I'm not really sure how I feel about this. An issue that immediately jumped out at me is privacy, especially when they advertise web browsing (Brave, Chrome, Firefox) as a good use of this product.

I wouldn't feel OK doing around 90% of my web browsing on what is basically someone else's machine. I wouldn't feel safe logging in to websites, exchanging cookies, secure tokens, and just being in control of my browsing history. It's kind of akin to doing your everyday browsing on a library computer—it's a no-no.
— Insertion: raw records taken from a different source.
(* ===== verification/ControlSession.v ===== *)
(** The control session ([TailscaleControlSession.cpp]): one TS2021 connection
    to the control server. [connect] upgrades the transport, runs the Noise
    handshake, opens HTTP/2, registers and sends the streaming map request;
    [poll] reads the next netmap message through the record, HTTP/2 and netmap
    layers; [sendHostinfoUpdate] sends an update on a stream of its own. The
    functions return what the call returns, the session, and the string
    [*error] holds afterwards (they take the one it held before). *)

From S2P Require Import Prelude Bytes Text Framing Transport Box Http2 HttpUpgrade Noise Types Json ControlCodec Core.

Definition kMaxResponseHeader : nat := Z.to_nat (16 * 1024).
Definition kReadChunk : Z := 2048.

(** ** The status of a HEADERS frame, for the log *)

(** [peek(width)] at a bit offset. *)
Definition bit_at (data : bytes) (at_ : nat) : Z :=
  Z.land (Z.shiftr (byte_at data (at_ / 8)) (7 - Z.of_nat (at_ mod 8))) 1.
Fixpoint peek (data : bytes) (bit width : nat) (value : Z) : Z :=
  match width with
  | O => value
  | S k => peek data (bit + 1) k (Z.lor (u32 (Z.shiftl value 1)) (bit_at data bit))
  end.

Fixpoint huffman_loop (fuel : nat) (data : bytes) (bit : nat) (out : bytes) : bytes :=
  match fuel with
  | O => out
  | S k =>
      let totalBits := (length data * 8)%nat in
      if (bit + 5 <=? totalBits)%nat && (length out <? 3)%nat then
        let five := peek data bit 5 0 in
        if five <=? 2 then huffman_loop k data (bit + 5) (out ++ [u8 (48 + five)])
        else if (totalBits <? bit + 6)%nat then out
        else
          let six := peek data bit 6 0 in
          if (0x19 <=? six) && (six <=? 0x1f)
          then huffman_loop k data (bit + 6) (out ++ [u8 (51 + (six - 0x19))])
          else out
      else out
  end.

(** The condition bounds the loop to three digits. *)
Definition decodeHuffmanDigits (data : bytes) : bytes := huffman_loop 4 data 0 [].

(** Dynamic table size updates at the front of the header block. *)
Fixpoint skip_continuation (p : bytes) (offset : nat) (fuel : nat) : nat :=
  match fuel with
  | O => offset
  | S k => if (offset <? length p)%nat && negb (Z.land (byte_at p offset) 0x80 =? 0)
           then skip_continuation p (offset + 1) k else offset
  end.
Fixpoint skip_size_updates (fuel : nat) (p : bytes) (offset : nat) : nat :=
  match fuel with
  | O => offset
  | S k =>
      if (offset <? length p)%nat && (Z.land (byte_at p offset) 0xe0 =? 0x20) then
        let multiByte := Z.land (byte_at p offset) 0x1f =? 0x1f in
        let offset := (offset + 1)%nat in
        skip_size_updates k p
          (if multiByte then (skip_continuation p offset (length p) + 1)%nat else offset)
      else offset
  end.

Definition indexed_status (index : Z) : Z :=
  if index =? 8 then 200 else if index =? 9 then 204 else if index =? 10 then 206
  else if index =? 11 then 304 else if index =? 12 then 400 else if index =? 13 then 404
  else if index =? 14 then 500 else 0.

(** [status * 10 + (c - '0')] in [int]; [None] is signed overflow. *)
Fixpoint status_value (digits : bytes) (status : Z) : option Z :=
  match digits with
  | [] => Some status
  | c :: rest =>
      if negb (is_digit c) then Some 0
      else
        let next := status * 10 + (ub c - 48) in
        if 2 ^ 31 <=? next then None else status_value rest next
  end.

Definition http2ResponseStatus (frame : Http2Frame) : option Z :=
  let p := payload frame in
  let offset := if Z.land (ub (flags frame)) 0x08 =? 0 then 0%nat else 1%nat in
  let offset := if Z.land (ub (flags frame)) 0x20 =? 0 then offset else (offset + 5)%nat in
  let offset := skip_size_updates (S (length p)) p offset in
  if (length p <=? offset)%nat then Some 0
  else
    let first := byte_at p offset in
    if negb (Z.land first 0x80 =? 0) then Some (indexed_status (Z.land first 0x7f))
    else
      let nameIndex := if Z.land first 0xc0 =? 0x40 then Z.land first 0x3f
                       else if (Z.land first 0xf0 =? 0) || (Z.land first 0xf0 =? 0x10)
                            then Z.land first 0x0f else 0 in
      if (nameIndex <? 8) || (14 <? nameIndex) || (length p <=? offset + 1)%nat then Some 0
      else
        let lengthByte := byte_at p (offset + 1) in
        let length_ := Z.to_nat (Z.land lengthByte 0x7f) in
        if (length p <? offset + 2 + length_)%nat then Some 0
        else
          let value := firstn length_ (skipn (offset + 2) p) in
          status_value (if Z.land lengthByte 0x80 =? 0 then value else decodeHuffmanDigits value) 0.

(** ** The session *)

Record ControlSession (W : Type) := {
  host_ : bytes;
  port_ : Z;
  cs_controlPublic : bytes;
  hostname_ : bytes;
  recordReader_ : bool;
  cs_transport : option W;
  noise_ : option NoiseClient;
  plaintextQueue_ : list bytes;
  stableIds_ : gmap Z bytes;
  mapFrameDecoder_ : bytes;
  http2Decoder_ : bytes;
  cs_ready : bool;
  nodePublic_ : bytes;
  discoPublic_ : bytes;
  capabilityVersion_ : Z;
  nextStreamId_ : Z;
  registerStreamId_ : Z;
  mapStreamId_ : Z;
  registerHttpStatus_ : Z;
  mapHttpStatus_ : Z;
  dataBytesReceived_ : Z;
  windowWarned_ : bool;
  windowUpdatesSent_ : Z;
  connectionWindow_ : Http2ReceiveWindow;
  mapStreamWindow_ : Http2ReceiveWindow;
  initialPreferredDerp_ : Z;
  localEndpoints_ : list bytes;
}.
Arguments host_ {W}. Arguments port_ {W}. Arguments cs_controlPublic {W}. Arguments hostname_ {W}.
Arguments recordReader_ {W}. Arguments cs_transport {W}. Arguments noise_ {W}. Arguments plaintextQueue_ {W}.
Arguments stableIds_ {W}. Arguments mapFrameDecoder_ {W}. Arguments http2Decoder_ {W}. Arguments cs_ready {W}.
Arguments nodePublic_ {W}. Arguments discoPublic_ {W}. Arguments capabilityVersion_ {W}.
Arguments nextStreamId_ {W}. Arguments registerStreamId_ {W}. Arguments mapStreamId_ {W}.
Arguments registerHttpStatus_ {W}. Arguments mapHttpStatus_ {W}. Arguments dataBytesReceived_ {W}.
Arguments windowWarned_ {W}. Arguments windowUpdatesSent_ {W}. Arguments connectionWindow_ {W}.
Arguments mapStreamWindow_ {W}. Arguments initialPreferredDerp_ {W}. Arguments localEndpoints_ {W}.

Section fields.
Context {W : Type}.
Implicit Types s : ControlSession W.

(** Updates of the groups of fields that change together. *)
Definition with_io (w : option W) (n : option NoiseClient) s : ControlSession W :=
  {| host_ := host_ s; port_ := port_ s; cs_controlPublic := cs_controlPublic s; hostname_ := hostname_ s;
     recordReader_ := recordReader_ s; cs_transport := w; noise_ := n; plaintextQueue_ := plaintextQueue_ s;
     stableIds_ := stableIds_ s; mapFrameDecoder_ := mapFrameDecoder_ s; http2Decoder_ := http2Decoder_ s;
     cs_ready := cs_ready s; nodePublic_ := nodePublic_ s; discoPublic_ := discoPublic_ s;
     capabilityVersion_ := capabilityVersion_ s; nextStreamId_ := nextStreamId_ s;
     registerStreamId_ := registerStreamId_ s; mapStreamId_ := mapStreamId_ s;
     registerHttpStatus_ := registerHttpStatus_ s; mapHttpStatus_ := mapHttpStatus_ s;
     dataBytesReceived_ := dataBytesReceived_ s; windowWarned_ := windowWarned_ s;
     windowUpdatesSent_ := windowUpdatesSent_ s; connectionWindow_ := connectionWindow_ s;
     mapStreamWindow_ := mapStreamWindow_ s; initialPreferredDerp_ := initialPreferredDerp_ s;
     localEndpoints_ := localEndpoints_ s |}.
Definition with_buffers (queue : list bytes) (h2 map : bytes) s : ControlSession W :=
  {| host_ := host_ s; port_ := port_ s; cs_controlPublic := cs_controlPublic s; hostname_ := hostname_ s;
     recordReader_ := recordReader_ s; cs_transport := cs_transport s; noise_ := noise_ s; plaintextQueue_ := queue;
     stableIds_ := stableIds_ s; mapFrameDecoder_ := map; http2Decoder_ := h2;
     cs_ready := cs_ready s; nodePublic_ := nodePublic_ s; discoPublic_ := discoPublic_ s;
     capabilityVersion_ := capabilityVersion_ s; nextStreamId_ := nextStreamId_ s;
     registerStreamId_ := registerStreamId_ s; mapStreamId_ := mapStreamId_ s;
     registerHttpStatus_ := registerHttpStatus_ s; mapHttpStatus_ := mapHttpStatus_ s;
     dataBytesReceived_ := dataBytesReceived_ s; windowWarned_ := windowWarned_ s;
     windowUpdatesSent_ := windowUpdatesSent_ s; connectionWindow_ := connectionWindow_ s;
     mapStreamWindow_ := mapStreamWindow_ s; initialPreferredDerp_ := initialPreferredDerp_ s;
     localEndpoints_ := localEndpoints_ s |}.
Definition with_codec (ids : gmap Z bytes) s : ControlSession W :=
  {| host_ := host_ s; port_ := port_ s; cs_controlPublic := cs_controlPublic s; hostname_ := hostname_ s;
     recordReader_ := recordReader_ s; cs_transport := cs_transport s; noise_ := noise_ s;
     plaintextQueue_ := plaintextQueue_ s; stableIds_ := ids; mapFrameDecoder_ := mapFrameDecoder_ s;
     http2Decoder_ := http2Decoder_ s;
     cs_ready := cs_ready s; nodePublic_ := nodePublic_ s; discoPublic_ := discoPublic_ s;
     capabilityVersion_ := capabilityVersion_ s; nextStreamId_ := nextStreamId_ s;
     registerStreamId_ := registerStreamId_ s; mapStreamId_ := mapStreamId_ s;
     registerHttpStatus_ := registerHttpStatus_ s; mapHttpStatus_ := mapHttpStatus_ s;
     dataBytesReceived_ := dataBytesReceived_ s; windowWarned_ := windowWarned_ s;
     windowUpdatesSent_ := windowUpdatesSent_ s; connectionWindow_ := connectionWindow_ s;
     mapStreamWindow_ := mapStreamWindow_ s; initialPreferredDerp_ := initialPreferredDerp_ s;
     localEndpoints_ := localEndpoints_ s |}.
Definition with_status (ready : bool) (reader : bool) (register map next : Z) s : ControlSession W :=
  {| host_ := host_ s; port_ := port_ s; cs_controlPublic := cs_controlPublic s; hostname_ := hostname_ s;
     recordReader_ := reader; cs_transport := cs_transport s; noise_ := noise_ s;
     plaintextQueue_ := plaintextQueue_ s; stableIds_ := stableIds_ s; mapFrameDecoder_ := mapFrameDecoder_ s;
     http2Decoder_ := http2Decoder_ s;
     cs_ready := ready; nodePublic_ := nodePublic_ s; discoPublic_ := discoPublic_ s;
     capabilityVersion_ := capabilityVersion_ s; nextStreamId_ := next;
     registerStreamId_ := register; mapStreamId_ := map;
     registerHttpStatus_ := registerHttpStatus_ s; mapHttpStatus_ := mapHttpStatus_ s;
     dataBytesReceived_ := dataBytesReceived_ s; windowWarned_ := windowWarned_ s;
     windowUpdatesSent_ := windowUpdatesSent_ s; connectionWindow_ := connectionWindow_ s;
     mapStreamWindow_ := mapStreamWindow_ s; initialPreferredDerp_ := initialPreferredDerp_ s;
     localEndpoints_ := localEndpoints_ s |}.
Definition with_keys (node disco : bytes) (version : Z) s : ControlSession W :=
  {| host_ := host_ s; port_ := port_ s; cs_controlPublic := cs_controlPublic s; hostname_ := hostname_ s;
     recordReader_ := recordReader_ s; cs_transport := cs_transport s; noise_ := noise_ s;
     plaintextQueue_ := plaintextQueue_ s; stableIds_ := stableIds_ s; mapFrameDecoder_ := mapFrameDecoder_ s;
     http2Decoder_ := http2Decoder_ s;
     cs_ready := cs_ready s; nodePublic_ := node; discoPublic_ := disco;
     capabilityVersion_ := version; nextStreamId_ := nextStreamId_ s;
     registerStreamId_ := registerStreamId_ s; mapStreamId_ := mapStreamId_ s;
     registerHttpStatus_ := registerHttpStatus_ s; mapHttpStatus_ := mapHttpStatus_ s;
     dataBytesReceived_ := dataBytesReceived_ s; windowWarned_ := windowWarned_ s;
     windowUpdatesSent_ := windowUpdatesSent_ s; connectionWindow_ := connectionWindow_ s;
     mapStreamWindow_ := mapStreamWindow_ s; initialPreferredDerp_ := initialPreferredDerp_ s;
     localEndpoints_ := localEndpoints_ s |}.
Definition with_trace (register map received : Z) (warned : bool) (updates : Z) s : ControlSession W :=
  {| host_ := host_ s; port_ := port_ s; cs_controlPublic := cs_controlPublic s; hostname_ := hostname_ s;
     recordReader_ := recordReader_ s; cs_transport := cs_transport s; noise_ := noise_ s;
     plaintextQueue_ := plaintextQueue_ s; stableIds_ := stableIds_ s; mapFrameDecoder_ := mapFrameDecoder_ s;
     http2Decoder_ := http2Decoder_ s;
     cs_ready := cs_ready s; nodePublic_ := nodePublic_ s; discoPublic_ := discoPublic_ s;
     capabilityVersion_ := capabilityVersion_ s; nextStreamId_ := nextStreamId_ s;
     registerStreamId_ := registerStreamId_ s; mapStreamId_ := mapStreamId_ s;
     registerHttpStatus_ := register; mapHttpStatus_ := map;
     dataBytesReceived_ := received; windowWarned_ := warned;
     windowUpdatesSent_ := updates; connectionWindow_ := connectionWindow_ s;
     mapStreamWindow_ := mapStreamWindow_ s; initialPreferredDerp_ := initialPreferredDerp_ s;
     localEndpoints_ := localEndpoints_ s |}.
Definition with_windows (connection stream : Http2ReceiveWindow) s : ControlSession W :=
  {| host_ := host_ s; port_ := port_ s; cs_controlPublic := cs_controlPublic s; hostname_ := hostname_ s;
     recordReader_ := recordReader_ s; cs_transport := cs_transport s; noise_ := noise_ s;
     plaintextQueue_ := plaintextQueue_ s; stableIds_ := stableIds_ s; mapFrameDecoder_ := mapFrameDecoder_ s;
     http2Decoder_ := http2Decoder_ s;
     cs_ready := cs_ready s; nodePublic_ := nodePublic_ s; discoPublic_ := discoPublic_ s;
     capabilityVersion_ := capabilityVersion_ s; nextStreamId_ := nextStreamId_ s;
     registerStreamId_ := registerStreamId_ s; mapStreamId_ := mapStreamId_ s;
     registerHttpStatus_ := registerHttpStatus_ s; mapHttpStatus_ := mapHttpStatus_ s;
     dataBytesReceived_ := dataBytesReceived_ s; windowWarned_ := windowWarned_ s;
     windowUpdatesSent_ := windowUpdatesSent_ s; connectionWindow_ := connection;
     mapStreamWindow_ := stream; initialPreferredDerp_ := initialPreferredDerp_ s;
     localEndpoints_ := localEndpoints_ s |}.
Definition setInitialPreferredDerp (region : Z) s : ControlSession W :=
  {| host_ := host_ s; port_ := port_ s; cs_controlPublic := cs_controlPublic s; hostname_ := hostname_ s;
     recordReader_ := recordReader_ s; cs_transport := cs_transport s; noise_ := noise_ s;
     plaintextQueue_ := plaintextQueue_ s; stableIds_ := stableIds_ s; mapFrameDecoder_ := mapFrameDecoder_ s;
     http2Decoder_ := http2Decoder_ s;
     cs_ready := cs_ready s; nodePublic_ := nodePublic_ s; discoPublic_ := discoPublic_ s;
     capabilityVersion_ := capabilityVersion_ s; nextStreamId_ := nextStreamId_ s;
     registerStreamId_ := registerStreamId_ s; mapStreamId_ := mapStreamId_ s;
     registerHttpStatus_ := registerHttpStatus_ s; mapHttpStatus_ := mapHttpStatus_ s;
     dataBytesReceived_ := dataBytesReceived_ s; windowWarned_ := windowWarned_ s;
     windowUpdatesSent_ := windowUpdatesSent_ s; connectionWindow_ := connectionWindow_ s;
     mapStreamWindow_ := mapStreamWindow_ s; initialPreferredDerp_ := if 0 <? region then region else 0;
     localEndpoints_ := localEndpoints_ s |}.
Definition setLocalEndpoints (endpoints : list bytes) s : ControlSession W :=
  {| host_ := host_ s; port_ := port_ s; cs_controlPublic := cs_controlPublic s; hostname_ := hostname_ s;
     recordReader_ := recordReader_ s; cs_transport := cs_transport s; noise_ := noise_ s;
     plaintextQueue_ := plaintextQueue_ s; stableIds_ := stableIds_ s; mapFrameDecoder_ := mapFrameDecoder_ s;
     http2Decoder_ := http2Decoder_ s;
     cs_ready := cs_ready s; nodePublic_ := nodePublic_ s; discoPublic_ := discoPublic_ s;
     capabilityVersion_ := capabilityVersion_ s; nextStreamId_ := nextStreamId_ s;
     registerStreamId_ := registerStreamId_ s; mapStreamId_ := mapStreamId_ s;
     registerHttpStatus_ := registerHttpStatus_ s; mapHttpStatus_ := mapHttpStatus_ s;
     dataBytesReceived_ := dataBytesReceived_ s; windowWarned_ := windowWarned_ s;
     windowUpdatesSent_ := windowUpdatesSent_ s; connectionWindow_ := connectionWindow_ s;
     mapStreamWindow_ := mapStreamWindow_ s; initialPreferredDerp_ := initialPreferredDerp_ s;
     localEndpoints_ := endpoints |}.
We don't know how secure their VMs are, the VM-to-VM separation (can other instances use exploits/loopholes to peek into my home directory?) and at-rest data protection (encrypted at rest? can the owners see the saved data?).

[igniteram]

All apps on our platform are either ephemeral or persistent as the user chooses. Ephemeral workspaces by nature are short-lived as long as the user is using them and would be deleted (along with all the user data) immediately after the session ends while persisted workspaces will persist user data across sessions with multiple layers of security. Please read the faqs and privacy policy.

[benjaminwai]

I am curious as well with the last questions: Encrypted at rest? And can the owners (service maintainers) see the saved data? Scanning through the faqs and privacy pages, the only bit I found relevant is in Privacy Policy section 14 "Data Security" which, as most privacy policies, is quite vague on details. I'd say I would be wary about putting in my Github key to download my repo to use Android Studio or IntelliJ, or credentials/keys to access services for testing my codes, whether the session is ephemeral or persistent. It's hard to tell.